* _Supplied data_:

Section Provider.
(** The provider's and the resolvers' answers. A request that fails does so with a text. *)
Context (created_reply : list DnsStep -> result (Z * option CloudflareResponse) string)
  (found_reply : list DnsStep -> result (list Listed) string)
  (deleted_reply : list DnsStep -> result (Z * option string) string)
  (listed_reply : list DnsStep -> result (list Listed * Z) string)
  (set_reply : list DnsStep -> result Z string) (clear_reply : list DnsStep -> result unit string)
  (hook_reply : list DnsStep -> result unit string)
  (resolved : list DnsStep -> option (Z * list (Z * string))).
Context (provider : DnsProvider).

Definition find_txt (name value : string) : DM (result (option string) string) :=
  match provider with
  | Cloudflare =>
      reply <-% ask (RqFind name) found_reply;;
      dret match reply with
           | Ok records => Ok (ls_id <$> List.find (fun r => String.eqb (trim_quotes (ls_content r)) value) records)
           | Err error => Err error
           end
  | _ => dret (Ok None)
  end.

(** A record looked up where failing to is no error. *)
Definition find_or_none (name value : string) : DM (option string) :=
  found <-% find_txt name value;; dret match found with Ok id => id | Err _ => None end.

Definition identical (errors : list (Z * string)) : bool :=
  existsb (fun e => (e.1 =? CLOUDFLARE_IDENTICAL_RECORD) || str_contains e.2 "identical record already exists") errors.

Definition creation_failed (errors : list (Z * string)) : string :=
  let messages := List.filter (fun m => negb (str_is_empty m)) (map snd errors) in
  match messages with [] => "DNS record creation failed" | _ => String.concat ", " messages end.

Definition create_txt (name value : string) : DM (result TxtRecord string) :=
  match provider with
  | Cloudflare =>
      reply <-% ask (RqCreate name value) created_reply;;
      match reply with
      | Err error => dret (Err error)
      | Ok (_, None) => dret (Err "DNS record creation failed")
      | Ok (status, Some body) =>
          match cr_created body, status_success status && cr_success body with
          | Some id, true => dret (Ok (mkTxtRecord name value (Some id)))
          | _, _ =>
              if identical (cr_errors body) then id <-% find_or_none name value;; dret (Ok (mkTxtRecord name value id))
              else dret (Err (creation_failed (cr_errors body)))
          end
      end
  | ChallTestSrv =>
      reply <-% ask (RqSet (name +:+ ".") value) set_reply;;
      dret match reply with
           | Err error => Err error
           | Ok status => if status_success status then Ok (mkTxtRecord name value None)
                          else Err ("DNS record creation failed: HTTP " +:+ dec_string status)
           end
  | Exec =>
      reply <-% ask (RqHook "create" name value) hook_reply;;
      dret match reply with Err error => Err error | Ok _ => Ok (mkTxtRecord name value None) end
  end.

Definition delete_failed (id last : string) : result unit string := Err ("deleting DNS record " +:+ id +:+ " failed: " +:+ last).

(** [delete_id] from some try on: the pause so far, in milliseconds, and the last failure. *)
Fixpoint delete_loop (id : string) (tries : nat) (wait : Z) (last : string) : DM (result unit string) :=
  match tries with
  | O => dret (delete_failed id last)
  | S tries' =>
      reply <-% ask (RqDelete id) deleted_reply;;
      match reply with
      | Ok (status, retry_after) =>
          if status_success status || (status =? 404) then dret (Ok tt)
          else
            let last := "HTTP " +:+ dec_string status in
            if negb ((status =? 429) || status_server_error status) then dret (delete_failed id last)
            else
              let wait := match (let* value := retry_after in parse_uint U64_MAX (as_bytes (str_trim value))) with
                          | Some seconds => Z.max wait (Z.min seconds 30 * 1000)
                          | None => wait
                          end in
              _ <-% (if (0 <? tries')%nat then pause wait else dret tt);;
              delete_loop id tries' (wait * 2) last
      | Err error =>
          _ <-% (if (0 <? tries')%nat then pause wait else dret tt);;
          delete_loop id tries' (wait * 2) error
      end
  end.

Definition delete_id (id : string) : DM (result unit string) :=
  match provider with Cloudflare => delete_loop id DELETE_TRIES 1000 "" | _ => dret (Ok tt) end.

(** [delete_txt]: whether the record is gone. *)
Definition delete_txt (record : TxtRecord) : DM bool :=
  deleted <-%
    match provider with
    | Cloudflare =>
        id <-% match tx_id record with Some id => dret (Some id) | None => find_or_none (tx_name record) (tx_value record) end;;
        match id with Some id => delete_id id | None => dret (Ok tt) end
    | ChallTestSrv => ask (RqClear (tx_name record +:+ ".")) clear_reply
    | Exec => ask (RqHook "delete" (tx_name record) (tx_value record)) hook_reply
    end;;
  dret match deleted with Ok _ => true | Err _ => false end.

(** The pages from one on; the loop ends at page 1000, so fuel for the pages up to it is enough. *)
Fixpoint list_loop (fuel page : nat) (records : list Listed) : DM (result (list Listed) string) :=
  match fuel with
  | O => dret (Ok records)
  | S fuel' =>
      reply <-% ask (RqList page) listed_reply;;
      match reply with
      | Err error => dret (Err error)
      | Ok (result, total_pages) =>
          let records := records ++ result in
          if (length result =? 0)%nat || (Z.max total_pages 1 <=? Z.of_nat page) || (MAX_PAGES <=? page)%nat
          then dret (Ok records)
          else list_loop fuel' (S page) records
      end
  end.

Definition challenge_records : DM (result (option (list Listed)) string) :=
  match provider with
  | Cloudflare =>
      found <-% list_loop MAX_PAGES 1 [];;
      dret match found with Ok records => Ok (Some records) | Err error => Err error end
  | _ => dret (Ok None)
  end.

Section Sweep.
Context `{HT : TimeText}.
Context (domain : string) (before : Z) (in_flight : list string) (limit : nat) (every : Z).

Definition starts_with (p s : string) : bool := bool_decide (is_Some (str_strip_prefix p s)).
Definition ends_with (p s : string) : bool := bool_decide (is_Some (str_strip_suffix p s)).

(** What issuance makes: a challenge name under the domain, and a SHA-256 in base64url. *)
Definition ours (r : Listed) : bool :=
  let name := to_ascii_lowercase (ls_name r) in
  let value := trim_quotes (ls_content r) in
  starts_with "_acme-challenge." name && (ends_with ("." +:+ domain) name || String.eqb name ("_acme-challenge." +:+ domain))
  && (str_len value =? 43)%nat
  && forallb (fun b => is_ascii_alphanumeric b || (b =? 45) || (b =? 95)) (as_bytes value).

Definition old (r : Listed) : bool := match parse_iso (ls_created_on r) with Some at_ => at_ <? before | None => false end.

Definition sweepable (r : Listed) : bool := ours r && old r && negb (existsb (String.eqb (to_ascii_lowercase (ls_name r))) in_flight).

Fixpoint sweep_loop (records : list Listed) (swept : nat) : DM nat :=
  match records with
  | [] => dret swept
  | r :: records' =>
      if (limit <=? swept)%nat then dret swept
      else if negb (sweepable r) then sweep_loop records' swept
      else
        deleted <-% delete_id (ls_id r);;
        match deleted with
        | Ok _ => _ <-% pause every;; sweep_loop records' (S swept)
        | Err _ => dret swept
        end
  end.

Definition sweep : DM (result nat string) :=
  found <-% challenge_records;;
  match found with
  | Err error => dret (Err error)
  | Ok None => dret (Ok 0%nat)
  | Ok (Some records) => swept <-% sweep_loop records 0;; dret (Ok swept)
  end.
End Sweep.

(** ** Propagation *)

Definition RESOLVERS : list string := ["https://cloudflare-dns.com/dns-query"; "https://dns.google/resolve"].

Fixpoint resolvers_loop (resolvers : list string) (record : TxtRecord) : DM bool :=
  match resolvers with
  | [] => dret false
  | resolver :: rest =>
      reply <-% ask (RqResolve resolver (tx_name record)) resolved;;
      match reply with
      | Some (status, answers) =>
          if negb (status =? 0) then resolvers_loop rest record
          else if existsb (fun a => (a.1 =? 16) && String.eqb (trim_quotes a.2) (tx_value record)) answers then dret true
          else resolvers_loop rest record
      | None => resolvers_loop rest record
      end
  end.
Definition resolvers_see (record : TxtRecord) : DM bool := resolvers_loop RESOLVERS record.

Fixpoint all_visible (records : list TxtRecord) : DM bool :=
  match records with
  | [] => dret true
  | r :: records' => seen <-% resolvers_see r;; if seen : bool then all_visible records' else dret false
  end.

(** [wait_for_propagation]: whether all records were seen, [late l] being whether the deadline has passed; [None]: the fuel
    for its turns was too little. *)
Fixpoint propagation_loop (late : list DnsStep -> bool) (turns : nat) (records : list TxtRecord) : DM (option bool) :=
  match turns with
  | O => dret None
  | S turns' =>
      visible <-% all_visible records;;
      if visible : bool then dret (Some true)
      else fun l => if late l then (Some false, l) else (_ <-% pause 500;; propagation_loop late turns' records) l
  end.
Definition wait_for_propagation (late : list DnsStep -> bool) (timeout : Z) (turns : nat) (records : list TxtRecord) : DM (option bool) :=
  if (timeout =? 0) || bool_decide (length records = 0%nat) then dret (Some true) else propagation_loop late turns records.
End Provider.

(** ** What the operations ask *)

Definition deletes (l : list DnsStep) : list string := omap (fun s => match s with RqDelete id => Some id | _ => None end) l.

Lemma deletes_app l l' : deletes (l ++ l') = deletes l ++ deletes l'.
Proof. unfold deletes. by rewrite omap_app. Qed.

(** A record is gone by the provider's answer. *)
Definition gone (reply : result (Z * option string) string) : Prop :=
  exists status retry_after, reply = Ok (status, retry_after) /\ status_success status || (status =? 404) = true.

Section Operations.
Context (created_reply : list DnsStep -> result (Z * option CloudflareResponse) string)
  (found_reply : list DnsStep -> result (list Listed) string)
  (deleted_reply : list DnsStep -> result (Z * option string) string)
  (listed_reply : list DnsStep -> result (list Listed * Z) string).

(** A deletion asks for its own record, a few times, and succeeds on the provider's word. *)
Lemma delete_loop_trace id tries : forall wait last l r l',
  delete_loop deleted_reply id tries wait last l = (r, l') ->
  exists steps, l' = l ++ steps /\ Forall (eq id) (deletes steps) /\ (length (deletes steps) <= tries)%nat /\
    (r = Ok tt -> gone (deleted_reply l')).
Proof.
  induction tries as [|tries IH]; intros wait last l r l' H; cbn [delete_loop] in H.
  - injection H as <- <-. exists []. rewrite app_nil_r. split_and!; [done|constructor|cbn; lia|done].
  - unfold dbind, ask, dret in H.
    assert (forall steps, Forall (eq id) (deletes steps) -> (length (deletes steps) <= tries)%nat ->
      Forall (eq id) (deletes ([RqDelete id] ++ steps)) /\ (length (deletes ([RqDelete id] ++ steps)) <= S tries)%nat) as Hone.
    { intros steps Hs Hl. change (deletes ([RqDelete id] ++ steps)) with (id :: deletes steps). split; [by constructor|cbn [length]; lia]. }
    assert (forall wait wait' last, (let '(_, l1) := (if (0 <? tries)%nat then pause wait else dret tt) (l ++ [RqDelete id]) in
        delete_loop deleted_reply id tries wait' last l1) = (r, l') ->
      exists steps, l' = l ++ steps /\ Forall (eq id) (deletes steps) /\ (length (deletes steps) <= S tries)%nat /\ (r = Ok tt -> gone (deleted_reply l'))) as Hagain.
    { intros w w' la Ha. destruct (0 <? tries)%nat; cbn in Ha; destruct (IH _ _ _ _ _ Ha) as (steps & -> & Hs & Hl & Hr).
      - exists ([RqDelete id] ++ [Pause w] ++ steps). rewrite !app_assoc. split; [by rewrite <- !app_assoc|].
        rewrite <- (app_assoc [RqDelete id]). destruct (Hone ([Pause w] ++ steps)) as [? ?]; [done|done|]. by rewrite <- !app_assoc in *.
      - exists ([RqDelete id] ++ steps). rewrite !app_assoc. destruct (Hone steps) as [? ?]; [done|done|]. by rewrite <- !app_assoc in *. }
    destruct (deleted_reply (l ++ [RqDelete id])) as [[status retry_after]|error] eqn:Er; [|by eapply Hagain].
    destruct (status_success status || (status =? 404)) eqn:Eg; [|destruct (negb _); [|by eapply Hagain]];
      injection H as <- <-; exists [RqDelete id]; (split_and!; [done|by constructor|cbn; lia|]); [intros _; rewrite Er; by eexists _, _|done].
Qed.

* _Exercise brief_: Of the entries above, repeat exactly the lines from the line with "None => wait" through the line with "Definition delete_id (id", both of them included.

* _Expected answer_:
                          | None => wait
                          end in
              _ <-% (if (0 <? tries')%nat then pause wait else dret tt);;
              delete_loop id tries' (wait * 2) last
      | Err error =>
          _ <-% (if (0 <? tries')%nat then pause wait else dret tt);;
          delete_loop id tries' (wait * 2) error
      end
  end.

Definition delete_id (id : string) : DM (result unit string) :=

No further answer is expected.